Blurring the Line
Page 9
“It’s not like that,” Beth started.
“It’s not like what, Beth? Tell me more. What else have you lied to me about?”
Beth took another step back. “I didn’t lie to you. You never asked where Martinez was. I knew you would find him and…” Beth stopped and took a breath before she continued. “I knew what you would do when you found him. Just because I know what you are going to do does not mean I condone it in any way. I wanted you to have time to consider your impulses before you acted on them.”
“Because the last two years weren’t long enough to think about it,” he scoffed. “That’s not why you didn’t tell me. You didn’t tell me so you could pretend you were not responsible for what happened. You don’t want to know what I am going to do. You’re happy that it gets done but you can’t be bothered with the messy part. And yes Beth, it will be messy. Let me tell you what is going to happen.”
Beth raised her hands. “No. Please don’t. OK…yeah, you’re right. I don’t want to know. I like pretending the world is fair and kind and people don’t get shoved into barrels and set on fire. I’m not going to apologise for that. I would go crazy if I let myself think about every detail of every crime I have read about. That’s how I cope, and it works for me. I am a good agent because I don’t get bogged down with the ugly stuff. The reason I can be in charge of this task force and not go bat-shit crazy is because I compartmentalise and rationalise.”
“No, you ignore it, Beth. There’s a difference. How can you think you can go to Sinaloa and get Martinez if you can’t even stomach the details of what I’m planning to do to him? Are you planning on just looking away at that part? Is that your plan? You’ll stay in the car with your fingers in your ears. Great plan. Ignoring things always makes them go away.”
Even in the shadows of the darkened room, he could see the lines between her eyes deepen as she thought. “You want to go to Mexico together? If I’ve been made, chances are you have too.”
He could almost see Beth running through scenarios as her eyes darted from side to side. She was scared of him. At least she had the sense to be afraid. “You still wonder if I’ve gone native. You’re scared I will get you down to Mexico and that will be the last anyone sees of you. It has happened to hundreds of women. It could just as soon be you. Maybe I made this all up. Maybe I am a Zeta now.”
Beth considered his words for a few moments “Maybe,” she admitted. “But even as a Zeta we have a common enemy.”
“That doesn’t make us friends,” he warned her.
“I don’t need a friend. I just need to find El Escorpion and get home.”
“Is it worth risking your life?”
Without taking a breath she answered, “Yes.”
Torres ran a hand over his shaved head. He recognised that determination. He couldn’t leave her here. And he sure as hell couldn’t let her go alone. Patterson was as good as useless. If he went with her, he would get them both killed. Why the DEA had assigned the two whitest people in America to lead the Treinta task force was beyond him. Neither of them even spoke Spanish for Christ’s sake. “We’ll take the next flight to Mazatlan. It’s faster and I don’t want to be driving through the Northern states.”

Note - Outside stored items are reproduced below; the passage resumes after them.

#[local] Existing Instance Sample.answering.

(** A body with two slashes, one of which can start a directive. *)
Lemma single_directive_extraction_is_idempotent_witness :
  let body := str "  /think high see a/b " in
  marks (cu "t") body = 1%nat /\ marks (cu "v") body = 0%nat
  /\ slashes body = 2%nat
  /\ think_cleaned (extractThinkDirective (Some body)) = str "see a/b"
  /\ think_hasDirective
       (extractThinkDirective
          (Some (think_cleaned (extractThinkDirective (Some body))))) = false
  /\ verbose_hasDirective
       (extractVerboseDirective
          (Some (verbose_cleaned (extractVerboseDirective (Some body))))) = false.
Proof.
  intros body.
  assert (Ht : marks (cu "t") body = 1%nat) by (vm_compute; reflexivity).
  assert (Hv : marks (cu "v") body = 0%nat) by (vm_compute; reflexivity).
  split; [exact Ht|]. split; [exact Hv|].
  split; [vm_compute; reflexivity|]. split; [vm_compute; reflexivity|].
  destruct (single_directive_extraction_is_idempotent body) as [Hthink Hverbose].
  split; [apply Hthink; rewrite Ht; lia | apply Hverbose; rewrite Hv; lia].
Defined.

(** C2 (as stated) fails: only the first occurrence is taken out, and the
    second one is found when the cleaned text is parsed again; so is a
    path that starts with the letter of the keyword. *)
Lemma repeated_directive_is_found_again :
  (marks (cu "t") (str "/think high /think low") = 2%nat
   /\ think_cleaned (extractThinkDirective (Some (str "/think high /think low")))
      = str "/think low"
   /\ think_hasDirective
        (extractThinkDirective
           (Some (think_cleaned
                    (extractThinkDirective (Some (str "/think high /think low"))))))
      = true)
  /\ (marks (cu "v") (str "/verbose on /v off") = 2%nat
      /\ verbose_cleaned (extractVerboseDirective (Some (str "/verbose on /v off")))
         = str "/v off"
      /\ verbose_hasDirective
           (extractVerboseDirective
              (Some (verbose_cleaned
                       (extractVerboseDirective (Some (str "/verbose on /v off"))))))
         = true)
  /\ (marks (cu "t") (str "/think high /tmp/x") = 2%nat
      /\ think_cleaned (extractThinkDirective (Some (str "/think high /tmp/x")))
         = str "/tmp/x"
      /\ think_hasDirective
           (extractThinkDirective
              (Some (think_cleaned
                       (extractThinkDirective (Some (str "/think high /tmp/x"))))))
         = true).
Proof. vm_compute. repeat split; reflexivity. Qed.

End IdempotenceExamples.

Beth nodded. “Yeah. OK, we’ll fly. I need to call Patterson. And my sister. I wish I had stocked up on food for Samson. I’ll just leave cash for Anna. I’m going to have to give the Mexico City office a heads up but I want to do it face to face.” Beth crossed the room into the bathroom. A stained-glass nightlight shaped like a windmill cast purple and red light across the white tiles. “I don’t have travel-size shampoo or toothpaste. I will need to buy those in Mexico. Must call my credit card company from the airport to tell them to expect foreign transactions.”
She was off again, mentally writing a to-do list. This must be here verbal equivalent of M&M’s to relax. He listened, letting her list every minute detail of their trip: where they would rent a car when they got to Mexico, what credit card to put the flights on in order to get travel insurance, how she would keep track of expenses. Everything was covered, but there was one thing suspiciously absent from the list.
“Going to call your boyfriend and tell him you’re going on vacation with the man you slept with last night?”
Beth closed the medicine cabinet but she didn’t turn to look at him. She cleared her throat a few times before she said, “It’s a casual thing. I’ll call him when I get back.”
“Good idea to keep it casual. None of my business but he hardly seems worth the effort if he doesn’t make you come.” He couldn’t resist baiting her, watching her squirm was one of the few pleasures he had left.
She cleared her throat again before turning to face him. “We’re not going to discuss Neil, now or ever.”
“You don’t have to discuss anything. Pretty telling that you listed a hundred things to do and he didn’t even get a mention.”
Her nostril’s flared slightly. “I just said we’re not discussing it.”
“How cute, you thinking you have a say in what I say.” He used her words against her.
Beth was silent for a long moment as she tapped her foot against the tile floors. “Fine, talk about Neil but it is going to be a monologue because I’m not going to be involved. I’ll just have my own conversation about Archila. I think I want to discuss your military service. You served two tours together, right?” Beth held her hand up. “No don’t answer. Remember we’re having separate conversations and I’m talking about how you got that scar.” She pointed at his chest. “Only two people survived that explosion, you and Archila. Now it’s just you. Talk about survivor’s guilt.”
Torres clenched his jaws together until his teeth ached. He never discussed the attack with anyone, ever. He had never even discussed it with Archila. Once they were home, it was over; there was no need to go back. She knew exactly what she was doing. If she were a man, he would grab her by the throat.
“Careful Beth. I might give you details and we both know you can’t handle that.” She knew exactly the buttons to push, but so did he. If he weren’t so annoyed with her, he would have been impressed that she was brave enough to stand up to him. He knew few men who would. They both knew he could overpower her in an instant; he hoped for her sake, she knew he wasn’t above it.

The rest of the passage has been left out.